**EXERCISE REQUIREMENTS**
Reproduce word for word the lines between those holding "is_newline (d :: l))." and "- apply Z.eqb_neq.", inclusive, and nothing else from the data below.

**SUPPLIED MATERIAL**
(* ===== verification/ParseText.v ===== *)
(** Reading text with the scanner: what its functions find at a position, and
    positions that only move forward.  Shared by the files about the formats
    that are read with it (conditions, access lists). *)
From S2P Require Import Prelude Types Parse.

Module ParseText.
Import Types Parse.

(** * What is at a position *)

Fixpoint prefix_by (eq : Z -> Z -> bool) (w l : list Z) : bool :=
  match w, l with
  | [], _ => true
  | x :: w, c :: l => eq x c && prefix_by eq w l
  | _ :: _, [] => false
  end.

Lemma prefix_by_spec eq w l :
  prefix_by eq w l = true <-> exists l1 l2, l = l1 ++ l2 /\ Forall2 (fun x c => eq x c = true) w l1.
Proof.
  revert l. induction w as [|x w IH]; intros l; simpl.
  - split; [|done]. intros _. by exists [], l.
  - destruct l as [|c l].
    + split; [done|]. intros (l1 & l2 & E & H). apply Forall2_cons_inv_l in H as (c & l1' & _ & _ & ->). done.
    + rewrite andb_true_iff, IH. split.
      * intros (Hc & l1 & l2 & -> & H). exists (c :: l1), l2. auto.
      * intros (l1 & l2 & E & H). apply Forall2_cons_inv_l in H as (c' & l1' & Hc & H & ->).
        simplify_eq/=. eauto.
Qed.

Lemma match_word_by eq p w :
  wf p -> match_word_with eq p w
    = Ret (if prefix_by eq w (rest p) then (1, forward (length w) p) else (0, p)).
Proof.
  intros Hp. destruct (match_word_with_spec eq p w Hp) as [(l1 & l2 & E & H & ->)|[Hn ->]].
  - rewrite (proj2 (prefix_by_spec _ _ _)) by eauto. done.
  - destruct (prefix_by eq w (rest p)) eqn:E; [|done].
    apply prefix_by_spec in E as (l1 & l2 & E & H). by destruct (Hn l1 l2 E).
Qed.

Definition spaces (l : list Z) : bool := forallb rrr_parse_is_spaces l.

(** A token that does not begin with a space is found behind the spaces. *)
Lemma skip_spec p gap c l :
  wf p -> rest p = gap ++ c :: l -> spaces gap = true -> rrr_parse_is_spaces c = false ->
  exists q, rrr_parse_ignore_spaces_and_increment_line p = Ret q /\ wf q /\ rest q = c :: l
    /\ RRR_PARSE_CHECK_EOF q = false.
Proof.
  intros Hp Hr Hg Hc. exists (skip rrr_parse_is_spaces p).
  destruct (skip_wf rrr_parse_is_spaces p Hp) as (Hw & Hrest & _).
  rewrite Hr, span_app, span_stop, Nat.add_0_r, drop_app_length in Hrest by done.
  split; [by apply ignore_spec|]. split; [done|]. split; [done|]. by eapply rest_cons.
Qed.

Lemma skip_none p c l :
  wf p -> rest p = c :: l -> rrr_parse_is_spaces c = false ->
  rrr_parse_ignore_spaces_and_increment_line p = Ret p /\ RRR_PARSE_CHECK_EOF p = false.
Proof.
  intros Hp Hr Hc. split; [|by eapply rest_cons].
  unfold rrr_parse_ignore_spaces_and_increment_line. rewrite ignore_spec, skip_stop by
    (done || by rewrite Hr; apply span_stop). done.
Qed.

Lemma span_exact (f g : Z -> bool) l r :
  (forall c, f c = true -> g (schar c) = true) -> forallb f l = true ->
  match r with c :: _ => g (schar c) = false | [] => True end ->
  span (fun c => g (schar c)) (l ++ r) = length l.
Proof.
  intros Hfg Hl Hr. rewrite span_app.
  - destruct r as [|c r]; [simpl; lia|]. rewrite span_stop by done. lia.
  - apply forallb_forall. intros c Hc. apply Hfg. by eapply forallb_forall in Hl.
Qed.

Lemma schar_low c : c < 128 -> schar c = c.
Proof. intros H. unfold schar. by rewrite (proj2 (Z.ltb_lt _ _)). Qed.

Lemma advance p a r :
  wf p -> rest p = a ++ r -> wf (forward (length a) p) /\ rest (forward (length a) p) = r.
Proof.
  intros Hp Hr. split; [apply wf_forward; [done|rewrite Hr, length_app; lia]|].
  by rewrite rest_forward, Hr, drop_app_length.
Qed.

Lemma pos_wrap p k : wf p -> 0 <= k <= pos p -> u32 (pos p - k) = pos p - k.
Proof. intros ((? & ?) & ? & Hm & _) ?. unfold RRR_LENGTH_MAX in Hm. apply wrap_small. lia. Qed.

Lemma pos_wrap_add p k : wf p -> u32 (pos p + Z.of_nat k - Z.of_nat k) = pos p.
Proof.
  intros ((? & ?) & ? & Hm & _). unfold RRR_LENGTH_MAX in Hm. rewrite wrap_small; lia.
Qed.

Definition same_letter (w c : Z) : bool := (w =? c) || (w =? other_case c).

Definition is_dec (c : Z) : bool := in_range 48 57 c.
Definition is_name (c : Z) : bool := RRR_PARSE_MATCH_C_LETTER c || is_dec c.

Lemma match_name c :
  rrr_parse_match_char c (RRR_PARSE_MATCH_LETTERS ||| RRR_PARSE_MATCH_NUMBERS) = is_name c.
Proof. unfold rrr_parse_match_char. simpl. by rewrite !orb_false_r. Qed.

(** A position further on in the same text. *)
Definition later (p q : rrr_parse_pos) : Prop :=
  wf q /\ data q = data p /\ size q = size p /\ pos p <= pos q.

Lemma later_refl p : wf p -> later p p.
Proof. intros Hp. split_and!; [done..|lia]. Qed.

Lemma later_forward p k : wf p -> (k <= length (rest p))%nat -> later p (forward k p).
Proof. intros Hp Hk. split; [by apply wf_forward|]. unfold forward. simpl. split_and!; [done..|lia]. Qed.

Lemma later_trans p q r : later p q -> later q r -> later p r.
Proof. intros (? & ? & ? & ?) (? & ? & ? & ?). split_and!; [done|congruence..|lia]. Qed.

Lemma prefix_length eq w l : prefix_by eq w l = true -> (length w <= length l)%nat.
Proof.
  intros (l1 & l2 & -> & H)%prefix_by_spec. rewrite length_app. apply Forall2_length in H. lia.
Qed.

Lemma match_word_later eq p w :
  wf p -> exists found q, match_word_with eq p w = Ret (found, q) /\ later p q
    /\ (if truth found then pos q = pos p + Z.of_nat (length w) else q = p).
Proof.
  intros Hp. rewrite match_word_by by done. destruct (prefix_by eq w (rest p)) eqn:E.
  - exists 1, (forward (length w) p). split; [done|]. split; [|done].
    apply later_forward; [done|]. by eapply prefix_length.
  - exists 0, p. split; [done|]. split; [|done]. by apply later_refl.
Qed.

Lemma match_letters_later p flags :
  wf p -> exists q, rrr_parse_match_letters p flags = Ret (q, pos p, pos q - 1) /\ later p q.
Proof.
  intros Hp. rewrite match_letters_spec by done.
  exists (forward (span (fun b => rrr_parse_match_char (schar b) flags) (rest p)) p). split; [done|].
  apply later_forward; [done|apply span_le].
Qed.

Lemma skip_later cond p : wf p -> later p (skip cond p).
Proof.
  intros Hp. destruct (skip_wf cond p Hp) as (? & _ & ? & ?). split_and!; [done..| |lia].
  unfold skip. by destruct (scan_lines _ _ _ _).
Qed.

Lemma ignore_later p :
  wf p -> exists q, rrr_parse_ignore_spaces_and_increment_line p = Ret q /\ later p q.
Proof.
  intros Hp. exists (skip rrr_parse_is_spaces p). split; [by apply ignore_spec|by apply skip_later].
Qed.

Lemma later_size p q : later p q -> size q = size p.
Proof. by intros (_ & _ & ? & _). Qed.

(** The text that is left at a position. *)
Definition reads (p : rrr_parse_pos) (text : list Z) : Prop := wf p /\ rest p = text.

Lemma reads_eof p l :
  reads p l -> RRR_PARSE_CHECK_EOF p = match l with [] => true | _ :: _ => false end.
Proof.
  intros [Hp Hr]. destruct l as [|c l]; [by eapply rest_nil|by eapply rest_cons].
Qed.

Lemma reads_size p l : reads p l -> Z.of_nat (length l) = size p - pos p.
Proof. intros [Hp <-]. by apply length_rest. Qed.

Lemma reads_short p l : reads p l -> Z.of_nat (length l) < 2 ^ 32.
Proof.
  intros Hp. pose proof (reads_size p l Hp). destruct Hp as [((? & _) & _ & Hm & _) _].
  unfold RRR_LENGTH_MAX in Hm. lia.
Qed.

Lemma reads_forward p a r : reads p (a ++ r) -> reads (forward (length a) p) r.
Proof. intros [Hp Hr]. by apply advance. Qed.

Lemma span_ext (f g : Z -> bool) l :
  Forall (fun c => f c = g c) l -> span f l = span g l.
Proof. induction 1 as [|c l Hc _ IH]; [done|]. simpl. by rewrite Hc, IH. Qed.

Lemma span_take f l : forallb f (take (span f l) l) = true.
Proof.
  induction l as [|c l IH]; [done|]. simpl. destruct (f c) eqn:E; [|done]. simpl. by rewrite E.
Qed.

Lemma span_drop f l : match drop (span f l) l with c :: _ => f c = false | [] => True end.
Proof. induction l as [|c l IH]; [done|]. simpl. by destruct (f c) eqn:E. Qed.

(** ** Lines *)

(** The number of lines that end is counted modulo 2^32. *)
Lemma scan_lines_count l off ln lb :
  0 <= ln < 2 ^ 32 ->
  exists k, 0 <= k <= Z.of_nat (length l) /\ (k = 0 <-> existsb is_newline l = false) /\
    fst (scan_lines l off ln lb) = (ln + k) mod 2 ^ 32.
Proof.
  assert (forall n l, (length l <= n)%nat -> forall off ln lb, 0 <= ln < 2 ^ 32 ->
    exists k, 0 <= k <= Z.of_nat (length l) /\ (k = 0 <-> existsb is_newline l = false) /\
    fst (scan_lines l off ln lb) = (ln + k) mod 2 ^ 32) as H; [|eauto].
  clear. assert (forall ln k, ((ln + 1) mod 2 ^ 32 + k) mod 2 ^ 32 = (ln + (k + 1)) mod 2 ^ 32) as Hadd.
  { intros ln k. rewrite Zplus_mod_idemp_l. f_equal. lia. }
  intros n. induction n as [|n IH]; intros [|c [|d l]] Hl off ln lb Hln; simpl in Hl; try lia;
    try (exists 0; split_and!; [simpl; lia..|done|by rewrite Z.add_0_r, Z.mod_small]).
  - cbn [scan_lines existsb]. rewrite orb_false_r. destruct (is_newline c).
    + exists 1. by split_and!.
    + exists 0. split_and!; [simpl; lia..|done|by rewrite Z.add_0_r, Z.mod_small].
  - pose proof (wrap_range 32 (ln + 1) ltac:(lia)) as Hw.
    change (scan_lines (c :: d :: l) off ln lb) with
      (if (c =? 13) && (d =? 10) then scan_lines l (off + 2) (u32 (ln + 1)) (off + 2)
       else if is_newline c then scan_lines (d :: l) (off + 1) (u32 (ln + 1)) (off + 1)
       else scan_lines (d :: l) (off + 1) ln lb).
    destruct ((c =? 13) && (d =? 10)) eqn:Ecrlf.
    + apply andb_true_iff in Ecrlf as [->%Z.eqb_eq ->%Z.eqb_eq].
      destruct (IH l ltac:(lia) (off + 2) (u32 (ln + 1)) (off + 2) Hw) as (k & Hk & _ & ->).
      exists (k + 1). split_and!; [simpl; lia..| |apply Hadd]. split; [lia|done].
    + change (existsb is_newline (c :: d :: l)) with (is_newline c || existsb is_newline (d :: l)).
      destruct (is_newline c).
      * destruct (IH (d :: l) ltac:(simpl; lia) (off + 1) (u32 (ln + 1)) (off + 1) Hw) as (k & Hk & _ & ->).
        exists (k + 1). split_and!; [simpl in *; lia..| |apply Hadd]. split; [lia|done].
      * destruct (IH (d :: l) ltac:(simpl; lia) (off + 1) ln lb Hln) as (k & Hk & Hz & ->).
        exists k. split_and!; [simpl in *; lia..|done|done].
Qed.

(** Skipping spaces, and whether a line ended among them. *)
Lemma ignore_text p l :
  reads p l ->
  exists q, rrr_parse_ignore_spaces_and_increment_line p = Ret q /\ later p q /\
    reads q (drop (span rrr_parse_is_spaces l) l) /\
    (pos p =? pos q) = (span rrr_parse_is_spaces l =? 0)%nat /\
    (line p =? line q) = negb (existsb is_newline (take (span rrr_parse_is_spaces l) l)).
Proof.
  intros Hl. pose proof (reads_short p l Hl) as Hs. destruct Hl as [Hp Hr].
  exists (skip rrr_parse_is_spaces p). split; [by apply ignore_spec|].
  split; [by apply skip_later|]. destruct (skip_wf rrr_parse_is_spaces p Hp) as (Hw & Hrest & Hpos & _).
  rewrite Hr in Hrest, Hpos. split; [done|]. split.
  { rewrite Hpos. destruct (span _ _); [apply Z.eqb_eq; lia|]. apply Z.eqb_neq. lia. }
  unfold skip. rewrite Hr. set (g := take _ l). assert (length g <= length l)%nat by (subst g; rewrite length_take; lia).
  assert (0 <= line p < 2 ^ 32) as Hline by apply Hp.
  destruct (scan_lines_count g (pos p) (line p) (line_begin_pos p) Hline) as (k & Hk & Hz & Hc).
  destruct (scan_lines _ _ _ _) as [ln lb]. simpl in Hc |- *. subst ln.
  destruct (existsb is_newline g); cbn [negb].
  - apply Z.eqb_neq. intros He. assert (k <> 0) by naive_solver.
    destruct (Z.lt_ge_cases (line p + k) (2 ^ 32)).
    + rewrite Z.mod_small in He; lia.
    + rewrite <-(Z.mod_unique_pos (line p + k) (2 ^ 32) 1 (line p + k - 2 ^ 32)) in He; lia.
  - apply Z.eqb_eq. assert (k = 0) as -> by naive_solver. rewrite Z.add_0_r, Z.mod_small; lia.
Qed.

(** ** The end of the line *)

(** The object has a byte behind the text. *)
Definition terminated (p : rrr_parse_pos) : Prop := size p < Z.of_nat (length (data p)).

Lemma terminated_later p q : terminated p -> later p q -> terminated q.
Proof. unfold terminated. intros H (_ & -> & -> & _). done. Qed.

Lemma terminated_load p : wf p -> terminated p -> exists c, load8 (data p) (pos p) = Ret c.
Proof.
  intros Hp Ht. unfold terminated in Ht. destruct Hp as ((? & ?) & _).
  destruct (lookup_lt_is_Some_2 (data p) (Z.to_nat (pos p))) as [c Hc]; [lia|].
  exists c. by apply load8_Some.
Qed.

Definition on_line (c : Z) : bool := negb (is_newline c).

Lemma comment_loop_spec fuel c p :
  wf p -> terminated p -> load8 (data p) (pos p) = Ret c -> (length (rest p) < fuel)%nat ->
  comment_loop fuel c p = Ret (forward (span on_line (rest p)) p).
Proof.
  revert c p. induction fuel as [|fuel IH]; intros c p Hp Ht Hc Hf; [lia|]. cbn [comment_loop].
  destruct (rest p) as [|b l] eqn:Hr.
  - apply rest_nil in Hr as [_ ->]; [|done]. rewrite Z.ltb_irrefl, andb_false_r.
    simpl. by rewrite forward_0.
  - pose proof (rest_cons p b l Hp Hr) as (Hlt & _ & Hb & E & Hr1 & Hw & _). assert (c = b) as -> by congruence.
    rewrite (proj2 (Z.ltb_lt _ _)), andb_true_r by done. cbn [span].
    rewrite <-negb_orb. change (negb ((b =? 13) || (b =? 10))) with (on_line b).
    destruct (on_line b); [|by rewrite forward_0]. cbv zeta. rewrite E.
    destruct (terminated_load (forward 1 p)) as [c' Hc']; [done..|]. rewrite Hc', bind_ret.
    rewrite IH by (rewrite ?Hr1; simpl in Hf; auto with lia). by rewrite Hr1, forward_forward.
Qed.

Lemma comment_text p c l :
  reads p (c :: l) -> terminated p -> is_newline c = false ->
  exists q, rrr_parse_comment p = Ret q /\ later p q /\
    let l' := drop (span on_line l) l in reads q (drop (span rrr_parse_is_spaces l') l').
Proof.
  intros [Hp Hr] Ht Hc. pose proof (rest_cons p c l Hp Hr) as (Hlt & _ & Hb & _).
  unfold rrr_parse_comment. rewrite (proj2 (Z.leb_gt _ _)) by done. rewrite Hb, bind_ret.
  pose proof (length_rest p Hp) as Hlen. rewrite comment_loop_spec by (auto with lia).
  rewrite bind_ret, Hr. cbn [span]. unfold on_line at 1. rewrite Hc. cbn [negb].
  assert (span on_line l <= length l)%nat by apply span_le.
  assert (S (span on_line l) <= length (rest p))%nat by (rewrite Hr; simpl; lia).
  destruct (ignore_text (forward (S (span on_line l)) p) (drop (span on_line l) l)) as (q & -> & Hq & Hl & _).
  { split; [by apply wf_forward|]. by rewrite rest_forward, Hr. }
  exists q. split; [done|]. split; [|done]. eapply later_trans; [|done]. by apply later_forward.
Qed.

Lemma non_loop_spec stop fuel c p :
  wf p -> (length (rest p) <= fuel)%nat -> (forall b l, rest p = b :: l -> c = schar b) ->
  non_loop fuel stop c p = Ret (forward (span (fun b => negb (stop (schar b))) (rest p)) p).
Proof.
  revert c p. induction fuel as [|fuel IH]; intros c p Hp Hf Hc;
    destruct (rest p) as [|b l] eqn:Hr; simpl in Hf; try lia; cbn [non_loop].
  - simpl. by rewrite forward_0.
  - apply rest_nil in Hr as [-> _]; [|done]. simpl. by rewrite forward_0.
  - pose proof (rest_cons p b l Hp Hr) as (_ & -> & _ & E & Hr1 & Hw & _). cbn [negb span].
    rewrite (Hc b l eq_refl). destruct (stop (schar b)); [by rewrite forward_0|]. cbv zeta.
    rewrite E. destruct l as [|b' l].
    + apply rest_nil in Hr1 as [-> _]; [|done]. done.
    + pose proof (rest_cons _ _ _ Hw Hr1) as (_ & -> & -> & _). rewrite bind_ret.
      rewrite IH; [by rewrite Hr1, forward_forward|done|rewrite Hr1; simpl in *; lia|].
      intros b0 l0. rewrite Hr1. congruence.
Qed.

Lemma non_newline_text p l :
  reads p l -> terminated p -> bytes_ok l ->
  let n := span on_line l in
  rrr_parse_non_newline p = Ret (forward n p, pos p, pos p + Z.of_nat n - 1).
Proof.
  intros Hl Ht Hb n. pose proof (reads_size p l Hl). destruct Hl as [Hp Hr].
  unfold rrr_parse_non_newline. destruct (terminated_load p Hp Ht) as [c Hc]. rewrite Hc, bind_ret.
  assert (span (fun b => negb ((schar b =? 13) || (schar b =? 10))) l = n) as Hn.
  { apply span_ext. apply (List.Forall_impl _ (P := byte_ok)); [|done]. intros b Hb'. unfold byte_ok in Hb'.
    unfold on_line, is_newline, schar. destruct (Z.ltb_spec b 128); [done|]. f_equal.
    rewrite !(proj2 (Z.eqb_neq _ _)) by lia. done. }
  rewrite non_loop_spec; [|done|rewrite Hr; lia|].
  - rewrite bind_ret, Hr, Hn. done.
  - intros b l' E. pose proof (rest_cons p b l' Hp E) as (_ & _ & Hb' & _). congruence.
Qed.

End ParseText.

**OUTPUT OF THE TASK**
    + change (existsb is_newline (c :: d :: l)) with (is_newline c || existsb is_newline (d :: l)).
      destruct (is_newline c).
      * destruct (IH (d :: l) ltac:(simpl; lia) (off + 1) (u32 (ln + 1)) (off + 1) Hw) as (k & Hk & _ & ->).
        exists (k + 1). split_and!; [simpl in *; lia..| |apply Hadd]. split; [lia|done].
      * destruct (IH (d :: l) ltac:(simpl; lia) (off + 1) ln lb Hln) as (k & Hk & Hz & ->).
        exists k. split_and!; [simpl in *; lia..|done|done].
Qed.

(** Skipping spaces, and whether a line ended among them. *)
Lemma ignore_text p l :
  reads p l ->
  exists q, rrr_parse_ignore_spaces_and_increment_line p = Ret q /\ later p q /\
    reads q (drop (span rrr_parse_is_spaces l) l) /\
    (pos p =? pos q) = (span rrr_parse_is_spaces l =? 0)%nat /\
    (line p =? line q) = negb (existsb is_newline (take (span rrr_parse_is_spaces l) l)).
Proof.
  intros Hl. pose proof (reads_short p l Hl) as Hs. destruct Hl as [Hp Hr].
  exists (skip rrr_parse_is_spaces p). split; [by apply ignore_spec|].
  split; [by apply skip_later|]. destruct (skip_wf rrr_parse_is_spaces p Hp) as (Hw & Hrest & Hpos & _).
  rewrite Hr in Hrest, Hpos. split; [done|]. split.
  { rewrite Hpos. destruct (span _ _); [apply Z.eqb_eq; lia|]. apply Z.eqb_neq. lia. }
  unfold skip. rewrite Hr. set (g := take _ l). assert (length g <= length l)%nat by (subst g; rewrite length_take; lia).
  assert (0 <= line p < 2 ^ 32) as Hline by apply Hp.
  destruct (scan_lines_count g (pos p) (line p) (line_begin_pos p) Hline) as (k & Hk & Hz & Hc).
  destruct (scan_lines _ _ _ _) as [ln lb]. simpl in Hc |- *. subst ln.
  destruct (existsb is_newline g); cbn [negb].
  - apply Z.eqb_neq. intros He. assert (k <> 0) by naive_solver.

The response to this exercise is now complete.